### Your assignment
Reproduce, exactly, the lines of the material below from the line containing "mkVPCStatus (vt_ObservedGeneration t) n" through the line containing "mkBinding (f (nb_Meta", with both end lines included and nothing else.

### Data to examine

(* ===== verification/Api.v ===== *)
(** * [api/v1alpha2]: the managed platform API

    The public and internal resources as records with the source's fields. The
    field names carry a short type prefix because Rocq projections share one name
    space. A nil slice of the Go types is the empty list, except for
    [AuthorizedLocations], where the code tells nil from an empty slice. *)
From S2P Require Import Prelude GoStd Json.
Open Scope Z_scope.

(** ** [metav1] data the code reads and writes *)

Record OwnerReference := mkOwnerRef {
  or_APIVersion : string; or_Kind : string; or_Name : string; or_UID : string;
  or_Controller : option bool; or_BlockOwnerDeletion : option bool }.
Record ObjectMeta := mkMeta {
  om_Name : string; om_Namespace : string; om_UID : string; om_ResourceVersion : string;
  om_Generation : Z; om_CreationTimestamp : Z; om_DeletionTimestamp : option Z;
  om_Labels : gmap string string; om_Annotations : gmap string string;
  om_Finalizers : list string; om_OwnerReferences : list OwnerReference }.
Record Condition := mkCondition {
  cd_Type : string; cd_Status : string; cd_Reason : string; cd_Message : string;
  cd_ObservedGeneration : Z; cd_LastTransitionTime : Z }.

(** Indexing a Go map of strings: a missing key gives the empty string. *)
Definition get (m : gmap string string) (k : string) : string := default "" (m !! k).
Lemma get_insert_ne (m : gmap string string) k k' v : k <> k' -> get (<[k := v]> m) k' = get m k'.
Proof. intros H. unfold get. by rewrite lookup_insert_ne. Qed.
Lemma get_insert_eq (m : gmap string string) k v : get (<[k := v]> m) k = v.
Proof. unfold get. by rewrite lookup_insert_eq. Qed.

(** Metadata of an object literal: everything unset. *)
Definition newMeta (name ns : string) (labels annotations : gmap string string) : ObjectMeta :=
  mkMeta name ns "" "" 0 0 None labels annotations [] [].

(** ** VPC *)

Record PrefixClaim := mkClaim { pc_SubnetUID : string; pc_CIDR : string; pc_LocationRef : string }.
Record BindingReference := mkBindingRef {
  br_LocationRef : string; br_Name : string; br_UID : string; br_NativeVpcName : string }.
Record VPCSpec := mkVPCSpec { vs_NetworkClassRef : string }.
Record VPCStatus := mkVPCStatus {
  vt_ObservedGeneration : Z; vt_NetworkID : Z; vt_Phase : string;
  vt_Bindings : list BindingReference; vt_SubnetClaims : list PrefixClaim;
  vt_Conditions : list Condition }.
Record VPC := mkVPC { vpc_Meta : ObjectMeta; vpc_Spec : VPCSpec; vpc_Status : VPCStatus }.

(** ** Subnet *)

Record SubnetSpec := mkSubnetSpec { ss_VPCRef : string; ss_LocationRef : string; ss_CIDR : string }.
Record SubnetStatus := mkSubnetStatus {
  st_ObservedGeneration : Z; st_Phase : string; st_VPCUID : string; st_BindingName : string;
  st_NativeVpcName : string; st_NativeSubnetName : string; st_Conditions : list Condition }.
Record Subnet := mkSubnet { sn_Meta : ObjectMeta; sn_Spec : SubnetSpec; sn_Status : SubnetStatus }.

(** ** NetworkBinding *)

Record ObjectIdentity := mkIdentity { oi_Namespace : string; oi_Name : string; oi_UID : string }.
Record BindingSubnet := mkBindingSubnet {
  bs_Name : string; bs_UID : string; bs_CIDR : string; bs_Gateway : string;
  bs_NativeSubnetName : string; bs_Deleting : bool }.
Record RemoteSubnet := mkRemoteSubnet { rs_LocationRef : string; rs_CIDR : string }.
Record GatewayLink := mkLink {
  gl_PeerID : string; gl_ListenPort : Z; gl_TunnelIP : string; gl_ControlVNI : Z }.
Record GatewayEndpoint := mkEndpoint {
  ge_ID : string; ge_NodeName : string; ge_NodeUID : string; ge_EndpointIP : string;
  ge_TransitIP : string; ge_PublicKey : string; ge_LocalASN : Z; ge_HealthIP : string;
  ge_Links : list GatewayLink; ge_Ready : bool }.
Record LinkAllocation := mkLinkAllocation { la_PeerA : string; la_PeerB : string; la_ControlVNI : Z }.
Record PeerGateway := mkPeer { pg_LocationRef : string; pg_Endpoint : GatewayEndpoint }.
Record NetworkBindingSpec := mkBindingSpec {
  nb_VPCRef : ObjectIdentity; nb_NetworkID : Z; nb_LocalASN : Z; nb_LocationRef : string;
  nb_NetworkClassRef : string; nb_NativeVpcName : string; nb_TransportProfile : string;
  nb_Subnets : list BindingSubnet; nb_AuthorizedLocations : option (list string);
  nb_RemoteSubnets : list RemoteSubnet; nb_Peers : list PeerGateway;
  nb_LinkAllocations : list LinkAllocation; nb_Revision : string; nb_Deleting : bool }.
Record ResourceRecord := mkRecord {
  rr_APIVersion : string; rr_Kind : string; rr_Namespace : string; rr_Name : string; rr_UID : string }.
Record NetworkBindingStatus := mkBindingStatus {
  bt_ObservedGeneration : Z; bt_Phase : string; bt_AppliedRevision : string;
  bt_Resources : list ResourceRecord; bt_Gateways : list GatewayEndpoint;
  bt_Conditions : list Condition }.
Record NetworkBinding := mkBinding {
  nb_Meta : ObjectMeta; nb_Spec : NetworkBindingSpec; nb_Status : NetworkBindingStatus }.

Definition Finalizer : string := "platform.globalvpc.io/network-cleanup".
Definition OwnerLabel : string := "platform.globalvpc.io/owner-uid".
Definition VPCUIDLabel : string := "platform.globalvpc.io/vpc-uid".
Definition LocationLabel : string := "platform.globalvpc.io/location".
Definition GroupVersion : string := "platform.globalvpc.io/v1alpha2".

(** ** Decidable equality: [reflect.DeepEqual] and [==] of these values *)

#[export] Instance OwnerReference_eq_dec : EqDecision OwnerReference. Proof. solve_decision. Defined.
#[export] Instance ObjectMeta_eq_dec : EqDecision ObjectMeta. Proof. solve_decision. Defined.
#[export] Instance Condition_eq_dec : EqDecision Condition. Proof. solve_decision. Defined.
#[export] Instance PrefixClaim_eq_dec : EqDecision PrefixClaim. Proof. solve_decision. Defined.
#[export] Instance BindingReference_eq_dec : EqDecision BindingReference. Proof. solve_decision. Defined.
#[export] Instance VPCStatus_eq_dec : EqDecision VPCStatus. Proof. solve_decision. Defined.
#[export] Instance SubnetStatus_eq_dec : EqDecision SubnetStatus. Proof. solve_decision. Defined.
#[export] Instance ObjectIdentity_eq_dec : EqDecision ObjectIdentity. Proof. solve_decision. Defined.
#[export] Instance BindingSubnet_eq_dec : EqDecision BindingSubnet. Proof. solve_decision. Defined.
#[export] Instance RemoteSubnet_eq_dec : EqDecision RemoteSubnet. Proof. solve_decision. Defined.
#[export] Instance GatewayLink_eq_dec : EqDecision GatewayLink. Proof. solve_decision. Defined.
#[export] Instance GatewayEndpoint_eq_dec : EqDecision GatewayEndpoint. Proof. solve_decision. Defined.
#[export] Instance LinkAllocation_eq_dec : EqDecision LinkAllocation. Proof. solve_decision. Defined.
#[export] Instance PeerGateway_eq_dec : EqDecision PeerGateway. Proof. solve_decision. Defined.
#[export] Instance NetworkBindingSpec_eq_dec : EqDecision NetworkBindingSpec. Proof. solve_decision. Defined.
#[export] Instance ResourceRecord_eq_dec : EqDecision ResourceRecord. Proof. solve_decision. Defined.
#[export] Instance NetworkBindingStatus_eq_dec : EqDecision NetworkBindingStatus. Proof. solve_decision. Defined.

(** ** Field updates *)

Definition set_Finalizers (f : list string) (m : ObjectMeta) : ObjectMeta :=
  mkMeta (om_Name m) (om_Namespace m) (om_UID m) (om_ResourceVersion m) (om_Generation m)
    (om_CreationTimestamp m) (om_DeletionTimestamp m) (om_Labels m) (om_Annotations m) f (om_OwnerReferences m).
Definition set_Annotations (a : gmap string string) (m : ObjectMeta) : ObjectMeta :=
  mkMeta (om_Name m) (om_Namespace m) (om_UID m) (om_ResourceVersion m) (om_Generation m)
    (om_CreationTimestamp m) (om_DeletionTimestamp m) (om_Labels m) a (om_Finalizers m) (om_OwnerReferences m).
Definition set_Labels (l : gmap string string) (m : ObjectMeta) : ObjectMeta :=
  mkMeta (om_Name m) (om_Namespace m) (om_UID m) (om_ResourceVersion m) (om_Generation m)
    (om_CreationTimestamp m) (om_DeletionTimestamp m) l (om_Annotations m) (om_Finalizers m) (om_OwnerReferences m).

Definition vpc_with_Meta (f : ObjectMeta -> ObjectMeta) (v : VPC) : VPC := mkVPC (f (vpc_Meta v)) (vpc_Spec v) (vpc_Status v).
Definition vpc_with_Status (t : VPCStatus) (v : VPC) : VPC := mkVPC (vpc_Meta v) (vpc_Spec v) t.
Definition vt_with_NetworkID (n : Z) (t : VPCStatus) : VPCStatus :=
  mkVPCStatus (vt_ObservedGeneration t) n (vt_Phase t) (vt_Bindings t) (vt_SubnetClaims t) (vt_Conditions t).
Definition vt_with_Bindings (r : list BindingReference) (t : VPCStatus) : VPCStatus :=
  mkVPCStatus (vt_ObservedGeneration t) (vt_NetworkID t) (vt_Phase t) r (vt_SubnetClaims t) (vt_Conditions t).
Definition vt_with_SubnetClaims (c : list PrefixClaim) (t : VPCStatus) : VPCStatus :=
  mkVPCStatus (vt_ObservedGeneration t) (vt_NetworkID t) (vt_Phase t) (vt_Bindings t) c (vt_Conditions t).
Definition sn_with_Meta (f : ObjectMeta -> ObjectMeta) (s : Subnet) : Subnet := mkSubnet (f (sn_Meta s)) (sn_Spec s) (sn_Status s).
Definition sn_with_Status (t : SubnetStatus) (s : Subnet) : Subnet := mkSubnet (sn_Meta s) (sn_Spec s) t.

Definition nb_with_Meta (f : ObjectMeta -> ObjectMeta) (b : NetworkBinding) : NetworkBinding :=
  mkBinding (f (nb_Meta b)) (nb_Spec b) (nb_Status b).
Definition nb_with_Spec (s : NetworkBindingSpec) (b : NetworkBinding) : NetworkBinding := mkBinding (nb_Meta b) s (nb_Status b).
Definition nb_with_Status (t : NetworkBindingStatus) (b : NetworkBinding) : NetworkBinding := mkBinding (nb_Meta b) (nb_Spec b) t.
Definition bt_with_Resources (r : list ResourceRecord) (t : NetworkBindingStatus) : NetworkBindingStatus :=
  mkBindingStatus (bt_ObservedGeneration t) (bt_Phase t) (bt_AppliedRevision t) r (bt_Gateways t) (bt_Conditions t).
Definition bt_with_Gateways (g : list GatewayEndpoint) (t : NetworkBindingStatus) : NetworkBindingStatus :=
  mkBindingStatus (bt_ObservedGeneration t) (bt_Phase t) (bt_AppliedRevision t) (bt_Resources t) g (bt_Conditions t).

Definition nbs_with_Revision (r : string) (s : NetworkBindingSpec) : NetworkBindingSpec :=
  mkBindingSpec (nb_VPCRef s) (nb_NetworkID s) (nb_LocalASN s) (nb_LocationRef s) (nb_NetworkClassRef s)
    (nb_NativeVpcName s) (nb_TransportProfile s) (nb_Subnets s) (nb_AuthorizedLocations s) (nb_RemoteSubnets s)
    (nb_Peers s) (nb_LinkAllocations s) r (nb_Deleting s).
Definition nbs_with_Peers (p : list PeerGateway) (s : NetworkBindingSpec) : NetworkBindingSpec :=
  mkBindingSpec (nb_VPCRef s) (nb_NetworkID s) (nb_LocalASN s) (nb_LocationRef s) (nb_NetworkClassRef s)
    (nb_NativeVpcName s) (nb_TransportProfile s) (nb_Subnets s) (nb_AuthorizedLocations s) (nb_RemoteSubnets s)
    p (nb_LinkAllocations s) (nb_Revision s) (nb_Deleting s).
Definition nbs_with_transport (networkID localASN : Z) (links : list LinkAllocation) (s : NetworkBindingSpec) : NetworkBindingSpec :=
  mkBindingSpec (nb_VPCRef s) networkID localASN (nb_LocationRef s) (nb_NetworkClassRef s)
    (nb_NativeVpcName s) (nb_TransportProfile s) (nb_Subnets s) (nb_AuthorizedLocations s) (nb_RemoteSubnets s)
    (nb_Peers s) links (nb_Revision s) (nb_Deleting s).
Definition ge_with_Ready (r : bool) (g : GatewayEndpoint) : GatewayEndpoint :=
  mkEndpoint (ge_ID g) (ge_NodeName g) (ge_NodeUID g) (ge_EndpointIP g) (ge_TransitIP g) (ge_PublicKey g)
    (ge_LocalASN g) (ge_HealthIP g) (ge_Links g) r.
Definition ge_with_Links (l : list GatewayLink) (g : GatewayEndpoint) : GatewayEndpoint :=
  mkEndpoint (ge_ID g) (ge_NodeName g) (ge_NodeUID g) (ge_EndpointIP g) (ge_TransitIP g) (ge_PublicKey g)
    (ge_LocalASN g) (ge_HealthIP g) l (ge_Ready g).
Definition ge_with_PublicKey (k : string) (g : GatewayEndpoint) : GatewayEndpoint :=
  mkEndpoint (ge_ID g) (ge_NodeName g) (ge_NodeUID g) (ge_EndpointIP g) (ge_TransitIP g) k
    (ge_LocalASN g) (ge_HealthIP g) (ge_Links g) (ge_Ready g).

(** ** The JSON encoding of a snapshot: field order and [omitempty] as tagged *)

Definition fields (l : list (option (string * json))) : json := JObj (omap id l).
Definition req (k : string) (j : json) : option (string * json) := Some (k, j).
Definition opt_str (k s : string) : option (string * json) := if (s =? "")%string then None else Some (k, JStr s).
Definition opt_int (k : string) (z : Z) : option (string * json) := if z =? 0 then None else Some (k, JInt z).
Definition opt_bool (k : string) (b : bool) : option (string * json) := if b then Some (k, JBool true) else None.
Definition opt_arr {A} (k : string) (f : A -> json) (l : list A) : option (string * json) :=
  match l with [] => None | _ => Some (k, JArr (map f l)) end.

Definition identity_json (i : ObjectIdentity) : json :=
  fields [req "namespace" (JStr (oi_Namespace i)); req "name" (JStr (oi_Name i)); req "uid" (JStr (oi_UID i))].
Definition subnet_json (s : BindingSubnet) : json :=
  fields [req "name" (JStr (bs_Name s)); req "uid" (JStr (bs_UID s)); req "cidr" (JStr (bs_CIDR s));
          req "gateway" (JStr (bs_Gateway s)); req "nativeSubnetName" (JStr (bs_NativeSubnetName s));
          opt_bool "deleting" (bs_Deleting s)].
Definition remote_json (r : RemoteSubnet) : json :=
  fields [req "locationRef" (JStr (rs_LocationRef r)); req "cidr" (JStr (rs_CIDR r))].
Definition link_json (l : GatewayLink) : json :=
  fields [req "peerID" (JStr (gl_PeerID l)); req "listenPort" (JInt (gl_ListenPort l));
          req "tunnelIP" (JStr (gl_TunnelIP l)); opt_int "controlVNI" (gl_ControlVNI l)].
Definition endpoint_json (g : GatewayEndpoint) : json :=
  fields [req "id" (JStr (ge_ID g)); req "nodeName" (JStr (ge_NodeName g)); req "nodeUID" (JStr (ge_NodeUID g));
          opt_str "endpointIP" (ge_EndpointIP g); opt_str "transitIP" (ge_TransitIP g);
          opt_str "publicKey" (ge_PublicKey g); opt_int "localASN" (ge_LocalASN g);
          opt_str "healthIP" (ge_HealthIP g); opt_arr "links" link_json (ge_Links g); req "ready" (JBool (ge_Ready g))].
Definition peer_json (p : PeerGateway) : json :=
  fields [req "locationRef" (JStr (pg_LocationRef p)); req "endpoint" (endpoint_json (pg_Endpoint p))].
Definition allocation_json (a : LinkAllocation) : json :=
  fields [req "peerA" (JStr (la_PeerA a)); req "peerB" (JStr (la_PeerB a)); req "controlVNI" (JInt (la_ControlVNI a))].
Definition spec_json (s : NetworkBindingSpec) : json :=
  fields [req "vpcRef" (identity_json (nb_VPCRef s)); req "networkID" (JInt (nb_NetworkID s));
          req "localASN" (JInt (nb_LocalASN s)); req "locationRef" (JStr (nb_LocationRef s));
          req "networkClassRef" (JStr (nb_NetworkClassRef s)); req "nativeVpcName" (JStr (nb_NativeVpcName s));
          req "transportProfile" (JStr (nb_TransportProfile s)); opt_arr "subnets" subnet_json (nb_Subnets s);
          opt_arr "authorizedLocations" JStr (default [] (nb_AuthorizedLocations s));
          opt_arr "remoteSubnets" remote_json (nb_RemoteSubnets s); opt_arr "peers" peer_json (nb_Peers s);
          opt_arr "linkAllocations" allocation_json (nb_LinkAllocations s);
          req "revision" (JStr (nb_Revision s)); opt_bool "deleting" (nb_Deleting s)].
...
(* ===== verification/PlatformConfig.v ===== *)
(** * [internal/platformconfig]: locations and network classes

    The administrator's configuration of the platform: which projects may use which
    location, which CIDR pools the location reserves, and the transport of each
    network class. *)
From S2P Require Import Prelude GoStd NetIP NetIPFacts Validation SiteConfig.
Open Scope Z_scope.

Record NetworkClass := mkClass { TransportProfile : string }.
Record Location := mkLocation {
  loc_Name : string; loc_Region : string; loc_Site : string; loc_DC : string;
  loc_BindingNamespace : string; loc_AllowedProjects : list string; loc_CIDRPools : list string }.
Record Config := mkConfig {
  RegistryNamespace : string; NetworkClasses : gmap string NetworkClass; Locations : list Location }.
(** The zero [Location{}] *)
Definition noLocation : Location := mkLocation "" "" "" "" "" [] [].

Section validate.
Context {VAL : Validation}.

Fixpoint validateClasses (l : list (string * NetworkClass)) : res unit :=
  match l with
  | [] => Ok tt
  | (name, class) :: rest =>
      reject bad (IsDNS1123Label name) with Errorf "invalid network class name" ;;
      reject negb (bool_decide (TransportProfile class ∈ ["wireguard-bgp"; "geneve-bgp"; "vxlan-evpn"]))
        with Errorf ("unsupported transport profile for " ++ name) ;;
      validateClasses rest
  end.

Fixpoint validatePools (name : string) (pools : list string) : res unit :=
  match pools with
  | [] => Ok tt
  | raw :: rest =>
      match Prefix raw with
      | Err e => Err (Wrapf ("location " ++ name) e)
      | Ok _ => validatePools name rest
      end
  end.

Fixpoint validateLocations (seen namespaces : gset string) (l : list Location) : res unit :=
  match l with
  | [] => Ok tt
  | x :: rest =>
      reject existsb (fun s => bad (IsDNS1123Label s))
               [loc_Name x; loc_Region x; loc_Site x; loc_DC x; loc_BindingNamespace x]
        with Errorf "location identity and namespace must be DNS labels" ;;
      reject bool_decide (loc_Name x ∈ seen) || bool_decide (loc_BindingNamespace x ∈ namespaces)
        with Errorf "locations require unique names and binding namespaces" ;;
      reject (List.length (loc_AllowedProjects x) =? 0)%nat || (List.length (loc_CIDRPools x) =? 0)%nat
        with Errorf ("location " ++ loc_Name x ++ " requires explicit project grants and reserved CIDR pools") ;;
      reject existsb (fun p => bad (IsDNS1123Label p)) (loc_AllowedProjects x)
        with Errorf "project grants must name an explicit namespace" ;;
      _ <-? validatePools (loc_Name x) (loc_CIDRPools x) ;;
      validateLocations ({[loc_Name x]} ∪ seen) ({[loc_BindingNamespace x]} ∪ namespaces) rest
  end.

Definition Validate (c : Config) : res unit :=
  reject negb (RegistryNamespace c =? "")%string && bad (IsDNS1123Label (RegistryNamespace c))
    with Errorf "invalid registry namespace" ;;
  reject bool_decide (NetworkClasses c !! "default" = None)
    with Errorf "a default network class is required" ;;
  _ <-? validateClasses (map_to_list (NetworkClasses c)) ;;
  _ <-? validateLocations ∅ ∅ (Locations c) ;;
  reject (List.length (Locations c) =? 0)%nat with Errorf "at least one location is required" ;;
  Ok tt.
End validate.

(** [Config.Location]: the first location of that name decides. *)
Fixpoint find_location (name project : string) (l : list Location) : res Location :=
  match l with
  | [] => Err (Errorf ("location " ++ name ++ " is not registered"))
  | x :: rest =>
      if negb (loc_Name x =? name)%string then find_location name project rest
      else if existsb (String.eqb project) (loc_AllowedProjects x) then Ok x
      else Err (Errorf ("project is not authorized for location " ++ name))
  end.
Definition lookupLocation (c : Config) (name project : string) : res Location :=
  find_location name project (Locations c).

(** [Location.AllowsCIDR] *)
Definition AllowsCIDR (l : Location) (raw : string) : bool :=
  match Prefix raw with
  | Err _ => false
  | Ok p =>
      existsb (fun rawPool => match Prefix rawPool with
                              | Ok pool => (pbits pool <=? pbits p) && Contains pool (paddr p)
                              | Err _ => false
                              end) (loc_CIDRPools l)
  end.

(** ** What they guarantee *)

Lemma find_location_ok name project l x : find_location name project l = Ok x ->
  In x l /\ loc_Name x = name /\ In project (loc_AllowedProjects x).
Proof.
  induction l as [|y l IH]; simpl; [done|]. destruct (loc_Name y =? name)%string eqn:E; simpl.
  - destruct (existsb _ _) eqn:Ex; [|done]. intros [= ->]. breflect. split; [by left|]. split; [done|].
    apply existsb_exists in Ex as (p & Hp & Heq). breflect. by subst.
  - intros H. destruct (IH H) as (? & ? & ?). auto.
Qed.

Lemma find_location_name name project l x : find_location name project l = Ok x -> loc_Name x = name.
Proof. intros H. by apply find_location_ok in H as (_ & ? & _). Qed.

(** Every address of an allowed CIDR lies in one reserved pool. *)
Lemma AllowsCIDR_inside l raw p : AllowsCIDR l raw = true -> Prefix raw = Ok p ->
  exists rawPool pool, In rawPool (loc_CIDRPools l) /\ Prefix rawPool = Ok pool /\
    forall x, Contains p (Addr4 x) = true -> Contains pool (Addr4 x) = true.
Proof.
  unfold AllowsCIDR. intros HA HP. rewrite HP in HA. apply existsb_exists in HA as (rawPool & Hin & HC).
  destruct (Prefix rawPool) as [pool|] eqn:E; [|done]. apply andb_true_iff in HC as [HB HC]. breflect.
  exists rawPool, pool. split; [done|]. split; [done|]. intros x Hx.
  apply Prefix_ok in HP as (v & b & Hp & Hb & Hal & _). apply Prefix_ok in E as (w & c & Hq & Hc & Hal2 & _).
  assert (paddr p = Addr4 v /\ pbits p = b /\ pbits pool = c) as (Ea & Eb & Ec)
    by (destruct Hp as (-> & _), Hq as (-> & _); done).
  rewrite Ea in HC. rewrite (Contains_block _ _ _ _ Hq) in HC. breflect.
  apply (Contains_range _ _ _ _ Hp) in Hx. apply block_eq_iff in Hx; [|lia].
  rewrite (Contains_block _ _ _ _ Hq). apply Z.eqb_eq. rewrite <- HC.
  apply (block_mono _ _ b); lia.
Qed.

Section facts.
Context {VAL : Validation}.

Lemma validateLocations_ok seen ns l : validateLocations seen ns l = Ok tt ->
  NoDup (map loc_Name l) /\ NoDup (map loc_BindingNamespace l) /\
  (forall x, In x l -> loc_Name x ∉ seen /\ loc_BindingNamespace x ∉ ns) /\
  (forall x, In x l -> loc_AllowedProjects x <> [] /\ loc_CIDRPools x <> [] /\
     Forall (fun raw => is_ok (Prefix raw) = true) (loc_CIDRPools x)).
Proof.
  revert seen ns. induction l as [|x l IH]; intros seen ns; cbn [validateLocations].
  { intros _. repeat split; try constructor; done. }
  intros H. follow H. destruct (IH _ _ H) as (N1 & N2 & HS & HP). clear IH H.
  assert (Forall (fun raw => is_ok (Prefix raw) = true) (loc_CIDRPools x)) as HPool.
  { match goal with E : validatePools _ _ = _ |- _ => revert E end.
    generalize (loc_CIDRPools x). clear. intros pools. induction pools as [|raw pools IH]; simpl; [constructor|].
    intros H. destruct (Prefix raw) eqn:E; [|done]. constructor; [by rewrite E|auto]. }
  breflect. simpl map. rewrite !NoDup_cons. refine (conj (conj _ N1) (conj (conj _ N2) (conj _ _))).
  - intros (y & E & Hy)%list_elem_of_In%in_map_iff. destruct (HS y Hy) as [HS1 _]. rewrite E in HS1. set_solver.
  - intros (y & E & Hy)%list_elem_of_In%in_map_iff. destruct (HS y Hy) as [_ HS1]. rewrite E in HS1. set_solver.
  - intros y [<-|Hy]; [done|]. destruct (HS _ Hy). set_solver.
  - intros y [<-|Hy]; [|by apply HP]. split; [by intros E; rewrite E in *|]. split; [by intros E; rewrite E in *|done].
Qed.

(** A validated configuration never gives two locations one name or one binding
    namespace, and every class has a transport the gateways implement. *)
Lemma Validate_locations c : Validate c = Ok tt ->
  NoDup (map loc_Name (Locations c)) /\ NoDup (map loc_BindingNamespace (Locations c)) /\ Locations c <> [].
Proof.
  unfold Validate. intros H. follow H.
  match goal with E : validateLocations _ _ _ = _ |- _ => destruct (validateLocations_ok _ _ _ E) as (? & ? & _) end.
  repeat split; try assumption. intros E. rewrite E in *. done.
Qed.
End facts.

### Answer to the exercise
  mkVPCStatus (vt_ObservedGeneration t) n (vt_Phase t) (vt_Bindings t) (vt_SubnetClaims t) (vt_Conditions t).
Definition vt_with_Bindings (r : list BindingReference) (t : VPCStatus) : VPCStatus :=
  mkVPCStatus (vt_ObservedGeneration t) (vt_NetworkID t) (vt_Phase t) r (vt_SubnetClaims t) (vt_Conditions t).
Definition vt_with_SubnetClaims (c : list PrefixClaim) (t : VPCStatus) : VPCStatus :=
  mkVPCStatus (vt_ObservedGeneration t) (vt_NetworkID t) (vt_Phase t) (vt_Bindings t) c (vt_Conditions t).
Definition sn_with_Meta (f : ObjectMeta -> ObjectMeta) (s : Subnet) : Subnet := mkSubnet (f (sn_Meta s)) (sn_Spec s) (sn_Status s).
Definition sn_with_Status (t : SubnetStatus) (s : Subnet) : Subnet := mkSubnet (sn_Meta s) (sn_Spec s) t.

Definition nb_with_Meta (f : ObjectMeta -> ObjectMeta) (b : NetworkBinding) : NetworkBinding :=
  mkBinding (f (nb_Meta b)) (nb_Spec b) (nb_Status b).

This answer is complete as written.